Con el alivio de las sanciones, Teherán logrará un impacto económico de inversiones que explica que hayan habido celebraciones en las calles de la capital persa. Y también un pragmatismo profundo de los persas para no perder la oportunidad del convenio. Esa urgencia de desarrollo se une con las necesidades de la agenda occidental para intentar serenar Oriente Medio. Irán, a partir de ahora, se irá constituyendo en una potencia inevitable en la región. Tiene conocimiento y poder para ocuparse de liberarle a Estados Unidos el peso de la guerra de Afganistán, la más extensa de la historia norteamericana, donde los dos países comparten el mismo enemigo talibán.

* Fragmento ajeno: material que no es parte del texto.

(** * Web-Archiver: the crawl-and-archive engine of [backend/server.js]

    A shallow embedding of the server's utility functions, Content
    Processor, Crawl Orchestrator and Archive Store, with the properties of
    the specification stated and proved over it. *)

From Stdlib Require Import Ascii String NArith.
From stdpp Require Import base decidable option list gmap strings pretty.

#[local] Set Warnings "-clear-no-such-hyp".


(** ** Strings

    A JavaScript string is modelled as a [string], one [ascii] per
    character.  The strings whose characters the server inspects are URLs
    and their paths, which are ASCII in their serialised form. *)

Module Str.

Fixpoint map (f : ascii -> ascii) (s : string) : string :=
  match s with
  | EmptyString => EmptyString
  | String c r => String (f c) (map f r)
  end.

Fixpoint chars (s : string) : list ascii :=
  match s with
  | EmptyString => []
  | String c r => c :: chars r
  end.

(** [s.startsWith(p)] *)
Definition startsWith (p s : string) : bool := String.prefix p s.

(** [s.split(sep)] for a one-character separator: never empty. *)
Fixpoint split (sep : ascii) (s : string) : list string :=
  match s with
  | EmptyString => [EmptyString]
  | String c r =>
      if Ascii.eqb c sep then EmptyString :: split sep r
      else match split sep r with
           | [] => [String c EmptyString]
           | seg :: segs => String c seg :: segs
           end
  end.

(** [arr.pop()] on the fresh array a split returns: its last element. *)
Definition pop (l : list string) : string := List.last l EmptyString.

(** JavaScript truthiness of a string. *)
Definition truthy (s : string) : bool :=
  match s with EmptyString => false | _ => true end.

End Str.

(** ** Utility functions *)

Definition between (lo hi : N) (c : ascii) : bool :=
  ((lo <=? N_of_ascii c) && (N_of_ascii c <=? hi))%N.

Definition isLetter (c : ascii) : bool := between 97 122 c || between 65 90 c.
Definition isDigit (c : ascii) : bool := between 48 57 c.

(** The character class [[a-z0-9.-]] under the flag [i]. *)
Definition inClass (c : ascii) : bool :=
  isLetter c || isDigit c || Ascii.eqb c "." || Ascii.eqb c "-".

(** [filename.replace(/[^a-z0-9.-]/gi, '_')] *)
Definition sanitizeChar (c : ascii) : ascii := if inClass c then c else "_"%char.

Definition sanitizeFilename (filename : string) : string :=
  Str.map sanitizeChar filename.

(** The file name [downloadResource] derives from [urlObj.pathname]. *)
Definition assetFilename (pathname : string) : string :=
  sanitizeFilename (if String.eqb pathname "/" then "index.html" else pathname).
(** Variables cannot be set. *)
Definition read_only (e : string) : Platform :=
  {| projectCreate := projectCreate Sample.succeeding;
     serviceCreate := serviceCreate Sample.succeeding;
     variableCollectionUpsert := fun _ _ _ => Throw e;
     serviceInstanceRedeploy := serviceInstanceRedeploy Sample.succeeding;
     deployment := deployment Sample.succeeding;
     service_domains := service_domains Sample.succeeding;
     customDomainCreate := customDomainCreate Sample.succeeding;
     projectDelete := projectDelete Sample.succeeding |}.

(** The answer to [customDomainCreate] is replaced. *)
Definition with_customDomainCreate (f : string -> string -> Outcome unit)
    (p : Platform) : Platform :=
  {| projectCreate := projectCreate p;
     serviceCreate := serviceCreate p;
     variableCollectionUpsert := variableCollectionUpsert p;
     serviceInstanceRedeploy := serviceInstanceRedeploy p;
     deployment := deployment p;
     service_domains := service_domains p;
     customDomainCreate := f;
     projectDelete := projectDelete p |}.

Definition deployer : ClientDeployer.ClientDeployer :=
  ClientDeployer.new {| RailwayApi.apiToken := "token" |} None None.

End Scenario.

(** Two platforms that answer alike, the requests for a custom domain
    apart. *)
Definition same_platform_but_domains (p1 p2 : Platform) : Prop :=
  projectCreate p1 = projectCreate p2 /\
  serviceCreate p1 = serviceCreate p2 /\
  variableCollectionUpsert p1 = variableCollectionUpsert p2 /\
  serviceInstanceRedeploy p1 = serviceInstanceRedeploy p2 /\
  deployment p1 = deployment p2 /\
  service_domains p1 = service_domains p2 /\
  projectDelete p1 = projectDelete p2.

(** Two states of the process that differ at most in the console and in
    what the platform answers to the requests for a custom domain. *)
Definition same_but_domains (n1 n2 : Node) : Prop :=
  env n1 = env n2 /\
  same_platform_but_domains (platform n1) (platform n2) /\
  clock n1 = clock n2 /\ entropy n1 = entropy n2 /\ drawn n1 = drawn n2 /\
  requests n1 = requests n2 /\ sleeps n1 = sleeps n2 /\ polls n1 = polls n2.

(** [agree m]: run in two such states, [m] has the same outcome and leaves
    two such states. *)
Definition agree {A} (m : M Node A) : Prop :=
  forall n1 n2, same_but_domains n1 n2 ->
    fst (m n1) = fst (m n2) /\ same_but_domains (snd (m n1)) (snd (m n2)).

(** The keys of the visualizer. *)
Definition visualizer_keys : list string :=
  ["VISUALIZER_ENABLED"; "VISUALIZER_EMBED_CODE"; "AUTOSYNC_API_KEY"].

(** The request sets no variable of the visualizer. *)
Definition sets_no_visualizer (r : Request) : Prop :=
  Forall (fun kv => ~ In (fst kv) visualizer_keys) (variables_of r).
(** C5.  Every generation request has a duration of 4, 8, 12 or 16 weeks:
    the selector has these four options and [parseInt] reads each back, the
    form starts at 12, [generateRoadmap] sends the form's value as it is, and
    so in every session every request to [/roadmap/generate] carries one of
    the four. *)
Theorem generate_duration_enumerated :
  (forall o,
      In (duration_value o) [4; 8; 12; 16] /\
      parseInt (dom_value (duration_value o)) = Num (duration_value o)) /\
  duration_value <$> [Intensive; Standard; Comprehensive; Relaxed] = [4; 8; 12; 16] /\
  GenerationParams.duration_weeks (generationParams initialState) = Num 12 /\
  (forall user (srv : Server) st,
      exists data rest,
        log_of (generateRoadmap user srv st) =
          Sent (POST "/roadmap/generate" data) :: rest /\
        js_get "duration_weeks" data =
          Some (JNumber (GenerationParams.duration_weeks (generationParams st)))) /\
  (forall user srv0 events,
      Forall supported_generate_request (snd (session user srv0 events))).
Proof.
  split; [|split; [reflexivity|split; [reflexivity|split]]].
  - intros o. split; [|apply parseInt_duration_value].
    destruct o; cbn; tauto.
  - intros user srv st. rewrite generateRoadmap_run. cbv zeta.
    destruct (srv _ (generate _)); cbn; eauto.
  - intros user srv0 events. unfold session. cbv zeta.
    pose proof (play_supported user events
                  (state_of (loadRoadmap user srv0 initialState))) as Hplay.
    destruct (play user events _) as [st' log']. cbn [snd] in *.
    apply Forall_app. split.
    + apply Forall_forall. intros eff Hin data ->.
      apply list_elem_of_In, loadRoadmap_sends_gets in Hin as [url Hurl].
      discriminate.
    + apply Hplay. rewrite loadRoadmap_run. unfold loadRoadmap_state. cbv zeta.
      destruct (srv0 _ (getActive _)) as [[served|]|]; try reflexivity.
      now destruct (srv0 _ (getTodaysTasks _)) as [[tasksData|]|].
Qed.

(** C7.  When the generation request resolves, the displayed week is 1 and
    the roadmap is the one received, whatever week was displayed before. *)
Theorem generateRoadmap_resets_week user (srv : Server) st response :
  srv _ (generate (generatePayload user (generationParams st))) = Some response ->
  currentWeek (state_of (generateRoadmap user srv st)) = 1 /\
  roadmap (state_of (generateRoadmap user srv st)) = response.
Proof.
  intros Hsrv. rewrite generateRoadmap_run. cbv zeta. now rewrite Hsrv.
Qed.

Lemma generateRoadmap_resets_week_witness :
  let srv := serving (rest_roadmap (Some 3) None) [] in
  let st := with_currentWeek 7 (with_roadmap None loaded) in
  currentWeek st = 7 /\
  currentWeek (state_of (generateRoadmap None srv st)) = 1 /\
  roadmap (state_of (generateRoadmap None srv st)) =
    Some (rest_roadmap (Some 3) None).
Proof.
  cbv zeta. split; [reflexivity|].
  apply generateRoadmap_resets_week. reflexivity.
Defined.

El patio trasero iraní se extiende también en Irak, Siria, Líbano y en gran medida en Yemen, donde los sauditas intentan con la actual guerra contra la guerrilla huthi pro-iraní, dar un ejemplo de hasta qué punto están dispuestos a ser inflexibles.
El valor político y estratégico inocultable iraní es el que calculó Barack Obama como el elemento central de aquellas prioridades que rigen la política internacional al convertir a Teherán de enemigo en socio. La furia de Israel contra estas negociaciones, repudiadas incluso en el Capitolio por Bibi, no se debe al peligro nuclear de los persas. Es, en cambio, una reacción a esta evolución en el terreno. Estados Unidos busca, a despecho de los intereses de Tel Aviv o Riad, que en la zona las potencias regionales se balanceen entre ellas: Arabia Saudita, Turquía, Israel, Irán y Egipto.
Es una apuesta riesgosa, por lo menos hasta que esa maquinaria se acomode, porque es todo madera seca en un sitio donde el fuego nunca se apaga. Si hay una detente de este calibre entre Washington y Teherán, por ejemplo, entra en la zona de cuestionamientos la negativa israelí a un cambio en las condiciones de los palestinos, sobre los cuales la Casa Blanca reclama una salida definitiva para un Estado propio.
Pero también el futuro se torna mucho más complejo para el puñado de coronas y teocracias medievales que han venido gobernando con puño de hierro durante décadas contra cualquier «insurrección» democratizadora. Ese camino lo anduvieron con el apoyo de Estados Unidos, un respaldo que no desaparecerá a partir de ahora y de estos cambios, pero que seguramente no tendrá las mismas condiciones que antes.